• KANAL BERITA

Kontrak RSUI Kustati Diputus BPJS, Pasien Kecele

Salah satu surat permohonan maaf manajemen RSUI Kustati Solo terhadap tak berlakunya layanan BPJS Kesehatan di rumah sakit setempat, Rabu (2/1). (suaramerdeka.com/M Ilham Baktora)
Salah satu surat permohonan maaf manajemen RSUI Kustati Solo terhadap tak berlakunya layanan BPJS Kesehatan di rumah sakit setempat, Rabu (2/1). (suaramerdeka.com/M Ilham Baktora)

SOLO, suaramerdeka.com – Mulai Rabu 2 Januari 2019, Rumah Sakit Umum Islam (RSUI) Kustati Solo, sakit itu tidak lagi melayani pasien BPJS Kesehatan. Baik pemeriksaan tingkat pertama pada dokter fasilitas keluarga di poliklinik mau pun pasien rujukan.

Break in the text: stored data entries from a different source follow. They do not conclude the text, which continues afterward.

(** * st1201: floating point to integer mapping (MISB ST 1201.3)

    A shallow embedding of [fpencoder.go] and the properties of its
    encoder and decoder.

    [float64] is Rocq's primitive [float] (IEEE 754 binary64, every
    operation rounded to nearest even), so the definitions below compute the
    very values the Go program computes; Go's [int] is a 64-bit two's
    complement integer held in [Z], byte slices are [list byte]. *)

From Stdlib Require Import ZArith List Bool Lia Floats QArith Qabs Qpower Lqa.
From Stdlib.Strings Require Import Byte.
Import ListNotations.

#[local] Open Scope Z_scope.

(** ** Go's numeric conversions *)

(** The integer types the package converts floats to. *)
Inductive int_type := Int | Uint8 | Uint16 | Uint32 | Uint64.

Definition int_min (t : int_type) : Z :=
  match t with Int => - 2 ^ 63 | _ => 0 end.

Definition int_max (t : int_type) : Z :=
  match t with
  | Int => 2 ^ 63 - 1
  | Uint8 => 2 ^ 8 - 1
  | Uint16 => 2 ^ 16 - 1
  | Uint32 => 2 ^ 32 - 1
  | Uint64 => 2 ^ 64 - 1
  end.

Definition in_range (t : int_type) (z : Z) : bool :=
  (int_min t <=? z) && (z <=? int_max t).

(** Wrap-around of integer arithmetic, and of an arbitrary integer into the
    values of a type. *)
Definition wrap (t : int_type) (z : Z) : Z :=
  let span := int_max t - int_min t + 1 in
  (z - int_min t) mod span + int_min t.

(** [float64(n)] for an integer [n]: the nearest float, ties to even. *)
Definition float_of_Z (z : Z) : float :=
  SF2Prim (binary_normalize prec emax z 0 false).

(** The integer part of a finite float, rounded toward zero; [None] for a
    NaN or an infinity. *)
Definition SFtrunc (x : spec_float) : option Z :=
  match x with
  | S754_zero _ => Some 0
  | S754_finite s m e =>
      let q := Z.shiftl (Zpos m) e in
      Some (if s then - q else q)
  | S754_infinity _ | S754_nan => None
  end.

Definition Ztrunc (x : float) : option Z := SFtrunc (Prim2SF x).

(** The greatest integer less than or equal to a finite float. *)
Definition SFfloor (x : spec_float) : option Z :=
  match x with
  | S754_zero _ => Some 0
  | S754_finite s m e => Some (Z.shiftl (cond_Zopp s (Zpos m)) e)
  | S754_infinity _ | S754_nan => None
  end.

(** ** The standard library functions the package calls (package math)

    These are Go's own, not this repository's; they are written here after
    the portable implementations of the Go distribution so that the
    constants of a codec can be computed. *)
Module GoMath.

#[local] Open Scope float_scope.

Definition Inf (sign : Z) : float :=
  if (0 <=? sign)%Z then infinity else neg_infinity.

Definition NaN : float := nan.

Definition IsNaN (f : float) : bool := is_nan f.

Definition IsInf (f : float) (sign : Z) : bool :=
  ((0 <=? sign)%Z && (f =? infinity)) || ((sign <=? 0)%Z && (f =? neg_infinity)).

Definition Abs (x : float) : float := abs x.

Definition Signbit (x : float) : bool := get_sign x.

(** [Modf f] is the integer and the fractional part of [f], both with the
    sign of [f]. *)
Definition Modf_ge1 (f : float) : float * float :=
  match Ztrunc f with
  | Some z => let i := float_of_Z z in (i, f - i)
  | None => (f, f - f)
  end.

Definition Modf (f : float) : float * float :=
  if f <? 1 then
    if f <? 0 then
      let '(i, fr) :=
        if (- f) <? 1 then (0, - f) else Modf_ge1 (- f) in
      (- i, - fr)
    else if f =? 0 then (f, f)
    else (0, f)
  else Modf_ge1 f.

(** [Floor x] is the greatest integer value less than or equal to [x];
    zeros, infinities and NaN are returned as they are. *)
Definition Floor (x : float) : float :=
  if (x =? 0) || IsNaN x || IsInf x 0 then x
  else
    match SFfloor (Prim2SF x) with
    | Some z => float_of_Z z
    | None => x
    end.

Definition Ceil (x : float) : float := - Floor (- x).

(** [Frexp f] is [(frac, exp)] with [f = frac * 2^exp] and
    [1/2 <= |frac| < 1]; zeros, infinities and NaN come back with [exp = 0]. *)
Definition Frexp (f : float) : float * Z :=
  if (f =? 0) || IsInf f 0 || IsNaN f then (f, 0%Z) else Z.frexp f.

Informasi dihentikannya pelayanan bagi pasien BPJS Kesehatan ditempel di salah satu sudut dinding kaca rumah sakit setempat. Sejumlah pasien peserta Jaminan Kesehatan Nasional-Kartu Indonesia Sehat (JKN-KIS) program BPJS Kesehatan kecele saat hendak berobat.

"Saya tidak tahu kalau di sini tidak melayani pasien BPJS Kesehatan," kata Surya, seorang pasien, Rabu (2/1).

RSUI Kustati di Jalan Kapten Mulyadi, Pasarkliwon, Solo untuk sementara tak memberlakukan pelayanan BPJS Kesehatan, lantaran rumah sakit tersebut masih dalam proses memperbarui akreditasi. Aturan ini mengacu surat Menteri Kesehatan RI nomor HK.03.01/ Menkes/ 768/2018 tentang rekomendasi perpanjangan layanan Jaminan kesehatan Nasional (JKN).

"Mengacu pada surat tersebut, RSUI Kustati, tak masuk dalam 551 rumah sakit yang direkomendasikan bekerja sama dengan BPJS Kesehatan, sehingga kami masih berupaya melakukan perpanjangan untuk memperbarui akreditasi itu," kata Kabag Sekretariat RS Kustasti, Marlia, Rabu (2/1).

Marlia menuturkan, dari surat edaran tersebut ada 616 rumah sakit di Indonesia yang belum memperpanjang akreditasi. Namun dengan sejumlah pertimbangan, dari jumlah itu 551 rumah sakit direkomendasikan untuk tetap diperpanjang kontrak kerja sama dengan BPJS.

"Di Solo ada dua rumah sakit masuk rekomendasi tersebut, yakni RS Triharsi dan RS PKU Muhammadiyah. Sedang RSUI Kustati tak masuk dalam daftar, sehingga layanan BPJS Kesehatan kami hentikan sementara waktu," kata dia.

Kabag Sumber Daya manusia (SDM) RSUI Kustati, Pujianto menuturkan, surat edaran tersebut diterima mendadak, sehingga sosialisasi kepada pasien yang hendak berobat menggunakan layanan BPJS, tidak terkoordasi dengan baik.

Terpisah, Kepala BPJS Kesehatan cabang Surakarta, Agus Purwanto, mengaku belum bisa berkomentar banyak, lantaran surat dari Kementerian Kesehatan terkait akreditasi. Ia mengatakan, perjanjian Rumah Sakit Kustati Solo dan BPJS Kesehatan berakhir 31 Desember 2018.

"Dan sampai 1 Januari 2019 pihak rumah sakit belum mempunyai sertifikasi akreditasi. Sehubungan dengan itu perjanjian kerja sama belum bisa diperpanjang," kata Agus, dalam keterangan tertulis.